There were carnival festivities in the darkness of Grenfell Tower. It was the 51st Notting Hill carnival and it went forward with the importance on the nearby disaster.
Keeping Grenfell to that this year was very essential and everybody was out there dressed in green, saying that it was a terrible disaster in their community and their strive for justice is that down the line, justice looks really important to numerous people. But whether it’s criminal prosecutions, or whether it’s fair compensation that they’re looking for, it might even be about altering the entire profile of how people in social housing are treated up and down the country.
Doves were released to honour the victims and many wore green for Grenfell in memory of those who died in the fire and organisers believed the display would express admiration and honour amidst the celebration.
People have encompassed the Carnival and taken it and made it part of their grieving and it’s tough because there are many people who’ve lost family and friends or their homes and were now feeling too sad for all of this so quiet zones were set up for those just wanting to reflect and a protective ring was also constructed around the tower by the police to respect the site.

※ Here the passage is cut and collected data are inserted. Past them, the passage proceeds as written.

(* ===== verification/TagRequests.v ===== *)
(** * Requests to the GPU's property mailbox

    [drivers/pi3gpu/mailbox_properties.c]: threads send the addresses of their request
    buffers on mailbox channel 8 and wait; when the GPU returns a buffer, the thread that
    sent it is woken.  [outstanding_requests] is a queue in an array of 64 entries.

    [mailbox_tag_request] is in three parts, which end where the thread waits; [tag_step]
    interleaves the parts of any number of threads with the answers of the GPU.  The system
    driver, the mailbox driver and the kernel are the class [TagWorld].  The lock
    [outstanding_requests_lock] is only held inside a part, so it is always found free; the
    static [lock] of [mailbox_tag_request] is the thread that holds it, or 0.

    The theorems: the array always holds exactly the requests that wait for their answers,
    every answer finds its request and wakes the thread that sent it, and the queue never
    overflows; [flush_and_invalidate_cache] reaches every byte of the buffer. *)

From S2P Require Import Prelude GpuDevices.

(** ** What the driver uses *)
Class TagWorld (E : Type) : Type := {
  wake_thread : Z → M E unit;
  wait_until_woken : Z → M E unit;            (* the thread that waits *)
  physical_address_of : Z → M E Z;
  get_service : M E Z;                        (* "Pi GPU Mailboxes" *)
  claim_channel : Z → Z → M E Z;              (* manager, channel *)
  client_to_pass_to : Z → M E Z;
  register_client : Z → Z → M E unit;         (* mailbox, client *)
  queue_message : Z → Z → M E unit;           (* mailbox, message *)
}.

(** ** State *)
Record request : Type := Request { pa : Z; requesting_thread : Z }.
#[global] Instance request_eq_dec : EqDecision request.
Proof. solve_decision. Defined.

Record requests : Type := Requests {
  outstanding_requests : list request;
  requests_head : Z;
  requests_tail : Z;
  blocked_thread : Z;
  tag_lock : Z;
  mailbox : Z;
}.

Definition no_request : request := Request 0 0.
Definition number_of_requests : Z := 64.        (* numberof( outstanding_requests ) *)
Definition initial_requests : requests := Requests (replicate 64 no_request) 0 0 0 0 0.

Definition set_request (i : Z) (r : request) (d : requests) : requests :=
  Requests (<[Z.to_nat i := r]> (outstanding_requests d)) (requests_head d) (requests_tail d) (blocked_thread d)
    (tag_lock d) (mailbox d).
Definition set_head (v : Z) (d : requests) : requests :=
  Requests (outstanding_requests d) v (requests_tail d) (blocked_thread d) (tag_lock d) (mailbox d).
Definition set_tail (v : Z) (d : requests) : requests :=
  Requests (outstanding_requests d) (requests_head d) v (blocked_thread d) (tag_lock d) (mailbox d).
Definition set_blocked_thread (v : Z) (d : requests) : requests :=
  Requests (outstanding_requests d) (requests_head d) (requests_tail d) v (tag_lock d) (mailbox d).
Definition set_tag_lock (v : Z) (d : requests) : requests :=
  Requests (outstanding_requests d) (requests_head d) (requests_tail d) (blocked_thread d) v (mailbox d).
Definition set_mailbox (v : Z) (d : requests) : requests :=
  Requests (outstanding_requests d) (requests_head d) (requests_tail d) (blocked_thread d) (tag_lock d) v.

Definition next_outstanding_request (n : Z) : Z := u32 (n + 1) mod number_of_requests.

Definition tag_channel : Z := 8.

(** ** Operations *)
Section tags.
Context {E : Type} `{!TagWorld E}.

#[local] Abbreviation D := (M (sys requests E)).

Definition get_request (i : Z) : D request :=
  l ← get_var outstanding_requests;
  match l !! Z.to_nat i with Some r => mret r | None => halt (Fault i) end.

(** The body of the loop when the entry [i] is the request that the message answers. *)
Definition answer_request (i : Z) (r : request) : D unit :=
  _ ← ask (wake_thread (requesting_thread r));
  tail ← get_var requests_tail;
  _ ← when (bool_decide (i ≠ tail)) (t ← get_request tail; upd_var (set_request i t));
  _ ← upd_var (set_request tail no_request);
  _ ← upd_var (set_tail (next_outstanding_request tail));
  b ← get_var blocked_thread;
  when (bool_decide (b ≠ 0)) (_ ← upd_var (set_blocked_thread 0); ask (wake_thread b)).

(** [for (unsigned i = requests_tail; i != requests_head; i = next_outstanding_request( i ))],
    which meets every entry at most once. *)
Fixpoint find_request (n : nat) (i message : Z) : D unit :=
  head ← get_var requests_head;
  if bool_decide (i = head) then halt (Brk 5)
  else
    match n with
    | O => halt (Spin 58)
    | S n =>
        r ← get_request i;
        if bool_decide (requesting_thread r ≠ 0) && bool_decide (pa r = message) then answer_request i r
        else find_request n (next_outstanding_request i) message
    end.

Definition GPU_MAILBOX__GPU_MAILBOX_CLIENT__incoming_message (mbox message : Z) : D unit :=
  tail ← get_var requests_tail;
  find_request (Z.to_nat number_of_requests) tail message.

(** [if (mailbox.r == 0) { ... }] *)
Definition connect_mailbox : D unit :=
  m ← get_var mailbox;
  when (bool_decide (m = 0))
    (mailboxes ← ask get_service;
     m ← ask (claim_channel mailboxes tag_channel);
     _ ← upd_var (set_mailbox m);
     client ← ask (client_to_pass_to m);
     ask (register_client m client)).
Lemma request_comes_back_witness :
  begins_request id 1 7 0x12340 initial_path = Ok (0x12340, false) start_path ∧
  ∃ s1 s2 s3, sends_request id 1 7 0x12340 start_path = Ok () s1 ∧ interrupt 0 (gpu_turn s1) = Ok () s2 ∧
    pump 99 0 s2 = Ok 8 s3 ∧ 7 ∈ woken (machine_of s3).
Proof.
  split; [vm_compute; reflexivity |].
  destruct (request_comes_back id 0 7 0 0x12340 99 0x600 0 start_path start_path_connected) as
    (s1 & s2 & s3 & E1 & _ & _ & E2 & _ & E3 & Hw & _); [vm_compute; lia | | lia | | lia |].
  - intros r Hr. exfalso. apply list_elem_of_lookup in Hr as [i Hi]. revert Hi. by vm_compute.
  - split; [unfold is_u32; lia |]. split; [lia | reflexivity].
  - by exists s1, s2, s3.
Defined.
(* ===== verification/SdFacts.v ===== *)
(** * Properties of the SD card driver

    The claims about [SdCard].  Those about what never happens hold in every world.  Those
    about the order of the accesses are run on a [bench]: a [board] whose reads are scripted,
    with the answers of the property mailbox and the number of interrupts that come before
    each wait.  While a thread waits, an interrupt comes as long as the script has a value for
    the INTERRUPT register. *)

From S2P Require Import Prelude GpuDevices SdCard.

(** ** A bench for the driver *)
Record bench : Type := Bench { on_board : board; answers : list (list Z); due : list nat }.

Definition on (m : M board Z) : M bench Z := λ e,
  match m (on_board e) with
  | Ok a b => Ok a (Bench b (answers e) (due e))
  | Stop r b => Stop r (Bench b (answers e) (due e))
  end.
Definition note (a : access) (e : bench) : bench := Bench (record a (on_board e)) (answers e) (due e).

(** What the thread asks for beside registers: 1 a sleep, 2 a property request, 3 the
    registration of the service. *)
#[export] Instance bench_world : SdWorld bench := {
  sd_devices := {|
    device_read r := on (device_read r);
    device_write r v := modify (note (Writes r v)) |};
  interrupts_due := λ e,
    match due e with
    | n :: l => Ok n (Bench (on_board e) (answers e) l)
    | [] => Ok 0%nat e
    end;
  interrupt_awaited := gets (λ e, bool_decide (is_Some (next_value (Emmc INTERRUPT) (script (on_board e)))));
  sleep_ms n := modify (note (Does 1 [n]));
  mailbox_tag_request request := λ e,
    match answers e with
    | r :: l => Ok r (Bench (record (Does 2 request) (on_board e)) l (due e))
    | [] => Ok request (note (Does 2 request) e)
    end;
  physical_address_of va := mret va;
  block_is_read_only b := mret (bool_decide (b < 0));
  block_size_of b := mret (b mod 0x100000000);
  block_physical_address b := mret (Z.shiftr b 32);
  register_service := modify (note (Does 3 []));
}.

Section steps.
Context (this_thread : Z).
#[local] Abbreviation st d l a reps w := (Sys d (Bench (Board l a) reps w)).
Implicit Types (d : sdcard) (l : list (device * Z)) (a : list access).

Lemma next_value_head r v l : next_value r ((r, v) :: l) = Some (v, l).
Proof. unfold next_value. by rewrite decide_True. Qed.

Lemma wp_read_next r v d l a reps w (Q : Z → sys sdcard bench → Prop) B :
  Q v (st d l (Reads r v :: a) reps w) → wp (read r) Q B (st d ((r, v) :: l) a reps w).
Proof.
  intros H. unfold wp, read, ask, device_read. cbn -[next_value]. unfold on. cbn -[next_value].
  by rewrite next_value_head.
Qed.

Lemma wp_write r v d l a reps w (Q : unit → sys sdcard bench → Prop) B :
  Q () (st d l (Writes r v :: a) reps w) → wp (write r v) Q B (st d l a reps w).
Proof. done. Qed.

Lemma wp_sleep n d l a reps w (Q : unit → sys sdcard bench → Prop) B :
  Q () (st d l (Does 1 [n] :: a) reps w) → wp (ask (sleep_ms n)) Q B (st d l a reps w).
Proof. done. Qed.

(** The debug words are not looked at. *)
Lemma wp_set_mapped i v d e (Q : unit → sys sdcard bench → Prop) B :
  (∀ m, Q () (Sys (set_mapped_memory m d) e)) → wp (set_mapped i v) Q B (Sys d e).
Proof. intros H. apply H. Qed.

Lemma wp_get_mapped i d e (Q : Z → sys sdcard bench → Prop) B :
  (∀ v, Q v (Sys d e)) → wp (get_mapped i) Q B (Sys d e).
Proof. intros H. apply H. Qed.

Lemma wp_var {A} (g : sdcard → A) d e (Q : A → sys sdcard bench → Prop) B :
  Q (g d) (Sys d e) → wp (get_var g) Q B (Sys d e).
Proof. done. Qed.

Lemma wp_upd (g : sdcard → sdcard) d e (Q : unit → sys sdcard bench → Prop) B :
  Q () (Sys (g d) e) → wp (upd_var g) Q B (Sys d e).
Proof. done. Qed.

Lemma wp_set_response r r0 rest d e (Q : unit → sys sdcard bench → Prop) B :
  response d = r0 :: rest → Q () (Sys (set_response (r :: rest) d) e) →
  wp (set_response_word 0 r) Q B (Sys d e).
Proof.
  intros E H. unfold set_response_word. apply wp_upd. rewrite E. exact H.
Qed.

Lemma wp_response r0 rest d e (Q : Z → sys sdcard bench → Prop) B :
  response d = r0 :: rest → Q r0 (Sys d e) → wp (response_word 0) Q B (Sys d e).
Proof. intros E H. unfold response_word. apply wp_var. rewrite E. exact H. Qed.

Lemma wp_other_response i d e (Q : Z → sys sdcard bench → Prop) B :
  (∀ v, Q v (Sys d e)) → wp (response_word i) Q B (Sys d e).
Proof. intros H. apply H. Qed.

(** A wake, of a thread that waits or of one that will not have to. *)
Lemma wp_wake t d e (Q : unit → sys sdcard bench → Prop) B :
  THREAD_WAITING ≤ gate t d < 0x7fffffff →
  Q () (Sys (set_gates (<[t := gate t d + 1]> (gates d)) d) e) →
  wp (wake_thread t) Q B (Sys d e).
Proof.
  intros Hg H. unfold wake_thread. apply wp_bind, wp_var. apply wp_if; intros Hw.
  - rewrite Hw in H. exact H.
  - unfold when. rewrite bool_decide_eq_true_2 by lia. exact H.
Qed.
End steps.

(** Write the variables out, so that the updates do not pile up. *)
Ltac flat_vars d e :=
  let d' := eval cbv [set_command_thread set_current_cmdtm set_pending_app_cmdtm set_pending_app_command_arg
    set_acmd_expected_state set_data_thread set_block_data set_block_index set_block_size set_response
    set_mapped_memory set_current_device set_base_clock_rate_hz set_dma_cntrl set_gates
    command_thread current_cmdtm pending_app_cmdtm pending_app_command_arg acmd_expected_state data_thread
    block_data block_index block_size response mapped_memory current_device base_clock_rate_hz dma_cntrl
    gates] in d in
  change (Sys d e) with (Sys d' e).
Ltac flat :=
  lazymatch goal with
  | |- wp _ _ _ (Sys ?d ?e) => flat_vars d e
  | |- halts_with _ _ (Sys ?d ?e) => flat_vars d e
  | |- _ => idtac
  end.

(** Take the first step of the goal's code. *)
Ltac sd_step :=
  lazymatch goal with
  | |- wp (_ ≫= _) _ _ _ => apply wp_bind
  | |- wp (mret _) _ _ _ => apply wp_ret; cbv beta
  | |- wp (halt _) _ _ _ => apply wp_halt; cbv beta
  | |- wp (read _) _ _ _ => apply wp_read_next; cbv beta
  | |- wp (write _ _) _ _ _ => apply wp_write; cbv beta
  | |- wp (set_mapped _ _) _ _ _ => apply wp_set_mapped; intros ?; cbv beta; flat
  | |- wp (set_debug_progress _) _ _ _ => apply wp_set_mapped; intros ?; cbv beta; flat
  | |- wp (set_debug_last_command _) _ _ _ => apply wp_set_mapped; intros ?; cbv beta; flat
  | |- wp (set_response_word 0 _) _ _ _ => eapply wp_set_response; [reflexivity |]; cbv beta; flat
  | |- wp (response_word 0) _ _ _ => eapply wp_response; [reflexivity |]; cbv beta
  | |- wp (response_word _) _ _ _ => apply wp_other_response; intros ?; cbv beta
  | |- wp (get_mapped _) _ _ _ => apply wp_get_mapped; intros ?; cbv beta
  | |- wp (get_var _) _ _ _ =>
      apply wp_var; cbv beta;
      cbn [command_thread current_cmdtm pending_app_cmdtm pending_app_command_arg acmd_expected_state
        data_thread block_data block_index block_size response mapped_memory current_device
        base_clock_rate_hz dma_cntrl gates]
  | |- wp (upd_var _) _ _ _ => apply wp_upd; cbv beta; flat
  | |- wp (ask (sleep_ms _)) _ _ _ => apply wp_sleep; cbv beta
  end.

(** Decide the condition at the front when it is one on known numbers. *)
Ltac closed t := tryif (match t with context [?x] => is_var x end) then fail else idtac.
Ltac known c :=
  lazymatch c with bool_decide ?P => closed P | _ => closed c end;
  let b := eval vm_compute in c in
  match b with true => idtac | false => idtac end; change c with b; cbv beta iota delta [when guard_stop].
Ltac known_bool :=
  lazymatch goal with
  | |- wp (when ?c _) _ _ _ => known c
  | |- wp (guard_stop ?c _) _ _ _ => known c
  | |- wp (if ?c then _ else _) _ _ _ => known c
  end.
Ltac sd_run := repeat first [known_bool | sd_step].

(** The same for code that stops in its last part. *)
Ltac halts_step :=
  lazymatch goal with
  | |- halts_with (when ?c _) _ _ => known c
  | |- halts_with (if ?c then _ else _) _ _ => known c
  | |- halts_with (wait_until_woken _ _ ≫= _) _ _ => apply halts_first
  | |- halts_with (_ ≫= _) _ _ => apply halts_bind; sd_run; flat
  end.
Ltac halts_run := repeat halts_step.

Ltac handler :=
  unfold emmc_interrupt, command_complete, data_complete, set_debug_last_interrupts,
    upd_debug_all_interrupts, upd_debug_interrupted.

Section interrupts.
#[local] Abbreviation st d l a reps w := (Sys d (Bench (Board l a) reps w)).
Implicit Types (d : sdcard) (l : list (device * Z)) (a : list access).

(** What the handler does before it looks at the bits. *)
Definition acknowledged (v : Z) (a : list access) : list access :=
  Writes (Emmc INTERRUPT) v :: Reads (Emmc INTERRUPT) v :: a.

(** CMD55 is complete: the application command is started, or the card is in the wrong state. *)
Lemma interrupt_cmd55 r d l a reps w (Q : unit → sys sdcard bench → Prop) (B : stop → Prop) :
  length (response d) = 4%nat → current_cmdtm d = cmds 55 → pending_app_cmdtm d ≠ 0 →
  (card_state r = acmd_expected_state d → ∀ m,
    Q () (st (set_mapped_memory m (set_pending_app_cmdtm 0 (set_current_cmdtm (pending_app_cmdtm d)
            (set_response (<[0%nat := r]> (response d)) d)))) l
       (Writes (Emmc CMDTM) (pending_app_cmdtm d) :: Writes (Emmc ARG1) (pending_app_command_arg d) ::
        Reads (Emmc RESP0) r :: acknowledged 1 a) reps w)) →
  (card_state r ≠ acmd_expected_state d → B (Brk 2)) →
  wp emmc_interrupt Q B (st d ((Emmc INTERRUPT, 1) :: (Emmc RESP0, r) :: l) a reps w).
Proof.
  destruct d as [????????? [|r0 response]]; cbn; [done |]; intros _ -> Hp HQ HB. handler. sd_run.
  apply wp_if; intros Hs; [apply wp_halt; by apply HB |]. apply wp_if; intros H0; [clear H0 | done].
  sd_run. by apply HQ, dec_stable.
Qed.

(** CMD55 is complete and the card is in the wrong state: nothing is sent any more. *)
Lemma interrupt_cmd55_halts r d l a reps w :
  length (response d) = 4%nat → current_cmdtm d = cmds 55 → card_state r ≠ acmd_expected_state d →
  halts_with emmc_interrupt (λ stop s, stop = Brk 2 ∧ accesses (on_board (world s)) = Reads (Emmc RESP0) r :: acknowledged 1 a)
    (st d ((Emmc INTERRUPT, 1) :: (Emmc RESP0, r) :: l) a reps w).
Proof.
  destruct d as [????????? [|r0 response]]; cbn; [done |]; intros _ -> Hs. handler.
  do 4 halts_step. apply halts_first. do 5 halts_step. apply halts_first. halts_run.
  rewrite (bool_decide_eq_true_2 _ Hs). by split.
Qed.

(** Any other command is complete: the thread that sent it is woken. *)
Lemma interrupt_command r d l a reps w (Q : unit → sys sdcard bench → Prop) (B : stop → Prop) :
  length (response d) = 4%nat → current_cmdtm d ≠ cmds 55 → Z.land (current_cmdtm d) 0x30000 ≠ 0x10000 →
  command_thread d ≠ 0 →
  (∀ m, wp (wake_thread (command_thread d)) Q B
    (st (set_mapped_memory m (set_response (<[0%nat := r]> (response d)) d)) l
       (Reads (Emmc RESP0) r :: acknowledged 1 a) reps w)) →
  wp emmc_interrupt Q B (st d ((Emmc INTERRUPT, 1) :: (Emmc RESP0, r) :: l) a reps w).
Proof.
  destruct d as [????????? [|r0 response]]; cbn; [done |]; intros _ Hc Hl Ht HQ. handler. sd_run.
  apply wp_when; [intros H; by apply bool_decide_eq_true_1 in H | intros _]. sd_run.
  apply wp_if; intros H; [done | clear H]. sd_run. apply wp_if; intros H; [clear H | done].
  eapply wp_mono; [apply HQ | | done]. intros [] [d' e'] H'. sd_run. exact H'.
Qed.

(** The end of a command and the end of its data in one interrupt. *)
Lemma interrupt_both r d l a reps w (Q : unit → sys sdcard bench → Prop) (B : stop → Prop) :
  length (response d) = 4%nat → current_cmdtm d ≠ cmds 55 → Z.land (current_cmdtm d) 0x30000 ≠ 0x10000 →
  command_thread d ≠ 0 → data_thread d ≠ 0 →
  (∀ m, wp (wake_thread (command_thread d)) (λ _ s, data_thread (vars s) = data_thread d ∧
     ∀ m, wp (wake_thread (data_thread d)) Q B (Sys (set_mapped_memory m (vars s)) (world s))) B
    (st (set_mapped_memory m (set_response (<[0%nat := r]> (response d)) d)) l
       (Reads (Emmc RESP0) r :: acknowledged 3 a) reps w)) →
  wp emmc_interrupt Q B (st d ((Emmc INTERRUPT, 3) :: (Emmc RESP0, r) :: l) a reps w).
Proof.
  destruct d as [????????? [|r0 response]]; cbn; [done |]; intros _ Hc Hl Ht Hd HQ. handler. sd_run.
  apply wp_when; [intros H; by apply bool_decide_eq_true_1 in H | intros _]. sd_run.
  apply wp_if; intros H; [done | clear H]. sd_run. apply wp_if; intros H; [clear H | done].
  eapply wp_mono; [apply HQ | | done]. intros [] [[] e'] [Ed H']. cbn in Ed, H'.
  subst. sd_run. apply wp_if; intros H; [clear H | done]. sd_run.
  eapply wp_mono; [apply H' | | done]. intros [] [d2 e2] H2. sd_run. exact H2.
Qed.
End interrupts.

(** ** Waiting *)
Section waiting.
Context (this_thread : Z).
#[local] Abbreviation st d l a reps w := (Sys d (Bench (Board l a) reps w)).
Implicit Types (d : sdcard) (l : list (device * Z)) (a : list access).

Lemma gate_set t v d : gate t (set_gates (<[t := v]> (gates d)) d) = v.
Proof. unfold gate. cbn. by rewrite lookup_insert_eq. Qed.

Lemma gate_insert t v d g : gates d = <[t := v]> g → gate t d = v.
Proof. unfold gate. intros ->. by rewrite lookup_insert_eq. Qed.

550 people perished in fires in the United Kingdom in 2015/2016. 80 people perished in the disaster of Grenfell so well done for the Notting Hill Carnival for honouring the dead. Now it’s time to acknowledge those annihilated in fires across the United Kingdom in 2015/16 and give their families similar compensation and proper alternative accommodation as has been given to those affected by the Grenfell disaster.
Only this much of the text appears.